Illustration for article titled Marijuana Legalization Could Keep Democrats In Control Of The Senate

The Republican Party has an excellent chance of winning the majority of Senate seats this November. Alaska could make the difference, since incumbent Democrat Mark Begich is particularly vulnerable. But a ballot initiative on legalizing pot could keep him in office, and maintain a Democratic majority.

There are several reasons why the Alaska Senate race is competitive this year. Begich barely won over the late Senator Ted Stevens in 2008. Alaska is a conservative, Republican-voting state that has given its electoral votes to a Democratic candidate only one time (during LBJ's 1964 landslide victory). And this year's Senate race falls during a midterm, when voters tend to favor Republican candidates, particularly when an unpopular Democrat is in the White House.


However, John Hudak, who specializes in governance studies at the Brookings Institution, believes a certain green herb can keep Alaska and the Senate blue:

People turn out for elections when they feel passion about a candidate or a race, but ballot initiatives can also generate interest, passion and turnout. Research by Smith, DeSantis & Kassel illustrate that ballot initiatives in 2004 centering on outlawing same sex marriage generated additional turnout (even in a presidential year) among conservatives in key states. Passion about marijuana legalization can do the same, and we have evidence of this effect.

In 2012, Colorado and Washington had statewide referenda on the question of marijuana legalization, [whose] supporters, particularly passionate ones, tend to be younger and either more liberal or more libertarian in nature….. In Washington and Colorado, the composition of those who turned out to vote changed dramatically between 2008 and 2012—each a presidential year. Nationally, there was little change in the composition of the electorate in terms of youth and liberalism. But in the states with marijuana legalization initiatives it did, dramatically.


Hudak cautions, however, that Democrats shouldn't rush to get legalization on as many state ballots as possible. While that might change the composition of the electorate, it doesn't guarantee a win for candidates. In fact, many proponents of legalization would be reluctant to push the issue during a mid-term election, when the voters tend to be older and more conservative. If an initiative gets defeated at the polls, it's a blow to the momentum of its supporters.

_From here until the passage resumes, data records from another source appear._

Lemma strict_eq_key_refl (o : option Z) :
  strict_eq (json_of_key o) (json_of_key o) = true.
Proof. destruct o; simpl; [ apply Z.eqb_refl | reflexivity ]. Qed.

(** The insert of a post is accepted when its values can be stored, the
    user it references exists, and the server answers. *)
Lemma Post_insert_ok (values : list (string * json)) (w : World)
    (title content : option string) (userId : option Z) :
  column_value toSTRING (prop "title" values) = Some title ->
  column_value toSTRING (prop "content" values) = Some content ->
  column_value toINTEGER (prop "UserId" values) = Some userId ->
  refers userId (user_ids (db w)) ->
  hd false (faults w) = false ->
  let p := posted (db w) (now w) title content userId in
  Post_insert values w
  = (Ok p, {| db := with_post p (db w); faults := tl (faults w); now := now w |}).
Proof.
  intros Ht Hc Hu Hr F p.
  unfold Post_insert, nullable, check_unique, check_reference. monad.
  rewrite (query_ok _ F). simpl. rewrite Ht, Hc, Hu. simpl.
  destruct userId as [k | ]; simpl; [ | reflexivity ].
  unfold user_ids in Hr. simpl in Hr. rewrite (in_existsb _ _ Hr). reflexivity.
Qed.

(** X7.  [POST /post] attributes the post to the user of the token.
    Behind a valid token that names user [uid]: when that user is a row,
    the title and the content can be stored ([NULL] when missing) and the
    server answers, one post is added under the next key, with [uid] as
    [UserId], and the answer is 200 with the created instance: the new
    key, the title and the content as they came in the request (no key
    for one that is missing) and [uid] as [UserId].  When no user has
    the key [uid], the insert is refused: the answer is 500 and no row is
    created. *)
Theorem post_is_attributed_to_token_user
    (req : Request) (w : World) (decoded : json) (uid : Z)
    (title content : option string) :
  truthy (prop "token" (cookies req)) = true ->
  jwt_verify (prop "token" (cookies req)) JWT_SECRET (now w) = Some decoded ->
  member "userId" decoded = JNum uid ->
  toINTEGER (JNum uid) = Some uid ->
  let values :=
    [("title", prop "title" (body req));
     ("content", prop "content" (body req));
     ("UserId", JNum uid)] in
  (column_value toSTRING (prop "title" (body req)) = Some title ->
   column_value toSTRING (prop "content" (body req)) = Some content ->
   In uid (user_ids (db w)) ->
   hd false (faults w) = false ->
   let p := posted (db w) (now w) title content (Some uid) in
   app POST_post req w
   = (Ok (send_json (JObj (built (Post.id p) values (now w)))),
      {| db := with_post p (db w); faults := tl (faults w); now := now w |})
   /\ prop "UserId" (built (Post.id p) values (now w)) = JNum uid
   /\ prop "id" (built (Post.id p) values (now w)) = JNum (nextId (Posts (db w)))
   /\ Post.UserId p = Some uid
   /\ rows (Posts (with_post p (db w))) = (rows (Posts (db w)) ++ [p])%list)
  /\ (~ In uid (user_ids (db w)) ->
      exists w',
        app POST_post req w
        = (Ok (status_json 500
                 (JObj [("error", JStr "Erreur lors de la création du post")])), w')
        /\ same_rows (db w) (db w')).
Proof.
  intros Ht Hv Hid Hcast values.
  assert (App : app POST_post req w
                = post_post (set_user {| id := member "userId" decoded |} req) w).
  { unfold app. now rewrite (isLoggedInJWT_good_token _ _ _ _ Ht Hv). }
  rewrite App. clear App. rewrite Hid.
  pose proof (post_post_cases req (JNum uid) w) as Cases.
  simpl in Cases. fold values in Cases.
  split.
  - intros Htitle Hcontent Huser F p.
    assert (Hcreate :
      Post_insert values w
      = (Ok p, {| db := with_post p (db w); faults := tl (faults w);
                  now := now w |})).
    { apply Post_insert_ok; simpl; try assumption. now rewrite Hcast. }
    rewrite Hcreate in Cases. split; [ exact Cases | ].
    split; [ | repeat split ].
    unfold built, values. simpl.
    destruct (prop "title" (body req)), (prop "content" (body req)); reflexivity.
  - intros Hnone.
    destruct (Post_insert values w) as [[p | e] w1] eqn:Hcreate;
      pose proof (Post_insert_inv _ _ _ _ Hcreate) as Inv.
    + exfalso. destruct Inv as (_ & _ & _ & _ & Hu & Hr & _).
      simpl in Hu. rewrite Hcast in Hu.
      simpl in Hu. inversion Hu as [Hu']. rewrite <- Hu' in Hr. simpl in Hr.
      now apply Hnone.
    + exists w1. split; [ exact Cases | ]. rewrite Inv. repeat split.
Qed.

As such Hudak concludes that, while younger, more liberal voters will turn out in Alaska, legalization supporters "would be wise to wait until 2016 and capitalize on a dual effect. A presidential election year will bring out voters more sympathetic to legalization, and legalization will bring out even more young, liberal voters than normal. Marijuana may keep Mark Begich in the Senate and Harry Reid at the helm in 2014, but it may have an even bigger impact on Democratic gains in 2016."